The lawsuit makes some interesting claims in that it seems to be trying to establish encryption as necessary and anything less as not constituting reasonable security. Citing a post from last year by Steve Tuow on IAPP, the complaint claims:
Minted has failed to maintain reasonable security controls and systems appropriate for the nature of the PII it maintains as required by the CCPA and other common and statutory laws. Hashed and “salted” passwords are not necessarily encrypted. According to one blogger for the International Association for Privacy Professionals, “encryption is a security strategy …[that] protects your organization from scenarios like a devastating breach where, if the adversary were to gain access to your servers, the data stored would be of no use to them, unless they have the encryption key. It’s an all-or-nothing security posture: You either get the see the data unencrypted, or you don’t.” “[O]rganizations should encrypt their data on a disk as a required security measure. But they must not stop there. In fact, the CCPA is clear that they should go further.” Id.

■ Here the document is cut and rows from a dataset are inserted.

(** A disposed tracked value is invalid in (a), (b) and (d), whatever it was
    before. *)
Theorem disposed_is_invalid :
  (∀ (σ : Store Pointer) (t : loc) (v : Pointer), σ !! t = Some v →
     DistinctHandle.IsValid <$> after_Dispose DistinctHandle.Dispose t σ = Some false ∧
     SameTypeHandle.IsValid <$> after_Dispose SameTypeHandle.Dispose t σ = Some false) ∧
  (∀ (σ : Store InterfaceMap) (t : loc) (m : InterfaceMap), σ !! t = Some m →
     Untyped.IsValid <$> after_Dispose Untyped.Dispose t σ = Some false).
Proof.
  split.
  - intros σ t v H. unfold after_Dispose.
    destruct (handle_Dispose_lookup t v σ H) as [-> ->]. simpl.
    split; by rewrite lookup_insert_eq.
  - intros σ t m H. unfold after_Dispose.
    rewrite (Untyped_Dispose_lookup t m σ H). simpl.
    by rewrite lookup_insert_eq.
Qed.

Lemma disposed_is_invalid_witness :
  SameTypeHandle.IsValid <$>
    after_Dispose SameTypeHandle.Dispose 1 {[ 1%positive := addr 5 ]} = Some false ∧
  Untyped.IsValid <$>
    after_Dispose Untyped.Dispose 1 {[ 1%positive := {[ "IFoo" := addr 5 ]} ]} = Some false.
Proof.
  destruct disposed_is_invalid as [Hh Hu]. split.
  - apply (Hh {[ 1%positive := addr 5 ]} 1%positive (addr 5)). reflexivity.
  - apply (Hu {[ 1%positive := {[ "IFoo" := addr 5 ]} ]} 1%positive
              {[ "IFoo" := addr 5 ]}). reflexivity.
Defined.

(** In variant (c) [Dispose] never invalidates: the tracked value is as
    valid after the call as before, for every tracked type, and the store is
    the one before the call. *)
Theorem BoolValue_Dispose_keeps_validity (T : Type) (HT : BoolConvertible T)
    (σ : Store T) (t : loc) (v : T) :
  σ !! t = Some v →
  BoolValue.IsValid <$> after_Dispose BoolValue.Dispose t σ = Some (BoolValue.IsValid v) ∧
  BoolValue.Dispose t σ = Some σ.
Proof. intros H. unfold after_Dispose. simpl. by rewrite H. Qed.

Lemma BoolValue_Dispose_keeps_validity_witness :
  BoolValue.IsValid <$>
    after_Dispose BoolValue.Dispose 1 ({[ 1%positive := 7%Z ]} : Store Z)
    = Some (BoolValue.IsValid 7%Z) ∧
  BoolValue.Dispose 1 ({[ 1%positive := 7%Z ]} : Store Z) = Some {[ 1%positive := 7%Z ]}.
Proof.
  apply (BoolValue_Dispose_keeps_validity Z _ {[ 1%positive := 7%Z ]} 1%positive 7%Z).
  reflexivity.
Defined.

(** ** Which pairs get a default conversion *)


(** * likely: function minimum with packed covariance, and fit parameters

    A shallow embedding of [likely/FunctionMinimum.cc], of the inline
    members of [likely/FitParameter.h] and of the constructor of
    [likely/NonUniformSampling.cc].

    - a C++ [double] is an IEEE 754 binary64 value: [spec_float] with the
      operations of [SpecFloat] at precision 53 and maximal exponent 1024;
    - a C++ [int] is an integer of the 32-bit range; arithmetic that leaves
      the range has no defined result;
    - [std::vector<double>] is a list, read and written by index, with no
      defined result out of range;
    - [boost::shared_ptr<PackedCovariance>] is an option, null being [None];
    - the LAPACK routine [dpptrf_], the generator behind
      [Random::getNormal] and [boost::format] are external to the library:
      the model takes them as parameters;
    - where it matters what a call leaves of a vector passed by reference,
      the vectors are in a store and a reference is a position in it. *)

From Stdlib Require Import ZArith Lia String Ascii SpecFloat.
From stdpp Require Import base list.

Local Open Scope Z_scope.

(** ** Outcomes of a C++ computation *)

Inductive result (A : Type) : Type :=
| Normal (a : A)            (* normal completion *)
| Throw (what : string)     (* a RuntimeError was thrown *)
| Undefined.                (* the behaviour is undefined *)

Arguments Normal {A} a.
Arguments Throw {A} what.
Arguments Undefined {A}.

Definition bind {A B : Type} (r : result A) (k : A -> result B) : result B :=
  match r with
  | Normal a => k a
  | Throw what => Throw what
  | Undefined => Undefined
  end.

Notation "'do' x <- e ; k" := (bind e (fun x => k))
  (at level 10, x name, e at level 100, k at level 200,
   format "'[v' 'do'  x  <-  e ; '/' k ']'").

(** ** [int] *)

Module Int.
Definition min : Z := - 2 ^ 31.
Definition max : Z := 2 ^ 31 - 1.

Definition in_range (z : Z) : bool := (min <=? z) && (z <=? max).

(** The value of an [int] expression whose mathematical value is [z]. *)
Definition check (z : Z) : result Z :=
  if in_range z then Normal z else Undefined.

Definition add (a b : Z) : result Z := check (a + b).
Definition mul (a b : Z) : result Z := check (a * b).
(** [a / 2] on [int]: truncating division. *)
Definition half (a : Z) : Z := Z.quot a 2.

(** [int n(v.size())]: defined here only when the size fits an [int]. *)
Definition of_size (n : nat) : result Z := check (Z.of_nat n).
End Int.

(** ** [double] *)

Abbreviation double := spec_float.

Module Double.
Definition prec : Z := 53.
Definition emax : Z := 1024.

Definition add : double -> double -> double := SFadd prec emax.
Definition mul : double -> double -> double := SFmul prec emax.
Definition div : double -> double -> double := SFdiv prec emax.
Definition sqrt : double -> double := SFsqrt prec emax.
Definition sub : double -> double -> double := SFsub prec emax.
Definition opp : double -> double := SFopp.
Definition ltb : double -> double -> bool := SFltb.
Definition leb : double -> double -> bool := SFleb.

The complaint also alleges that Minted failed to maintain proper measures to detect hacking and intrusion. Since Minted acknowledged that they did not know that they had been hacked and had data exfiltrated in January until a reporter published something about it in May, how will they defend against that claim if it comes to that point? And if it’s not considered reasonable and necessary already, when will it become industry standard that all entities collecting and storing more than X individuals’ personal information should have a means to detect large file transfers/exfiltration by sftp that are anomalies from their usual network traffic? Or should there be some other standard or best practice that we will hold entities to?
Not surprisingly, the complaint does not allege that either of the named plaintiffs have experienced any concrete injury like identity theft or fraud. It’s all about what may happen and the time they will have to spend forever, etc. etc. etc. But the fact that the plaintiffs claim there is no cure makes me wonder whether all future complaints will try that same tack. Some of us had been discussing this exact issue at the Privacy&Security Forum last month. What’s a “cure” in a confirmed breach if identity information is involved and will not change over the individual’s lifetime? And how can an entity really provide assurance that a similar or identical breach won’t happen again? Will pinky swearing suffice?
I think the CCPA litigation — to the extent that complaints survive initial challenges — may get us more into what is considered “reasonable” security — at least in California.
DataBreaches.net has been unable to reach Minted via email so far, but has reached out to the firm via Twitter to try to get contact information. If I can get a statement from the firm about the lawsuit, this post will be updated with it.
Update: The company responded by stating that it does not comment on any potential pending litigation.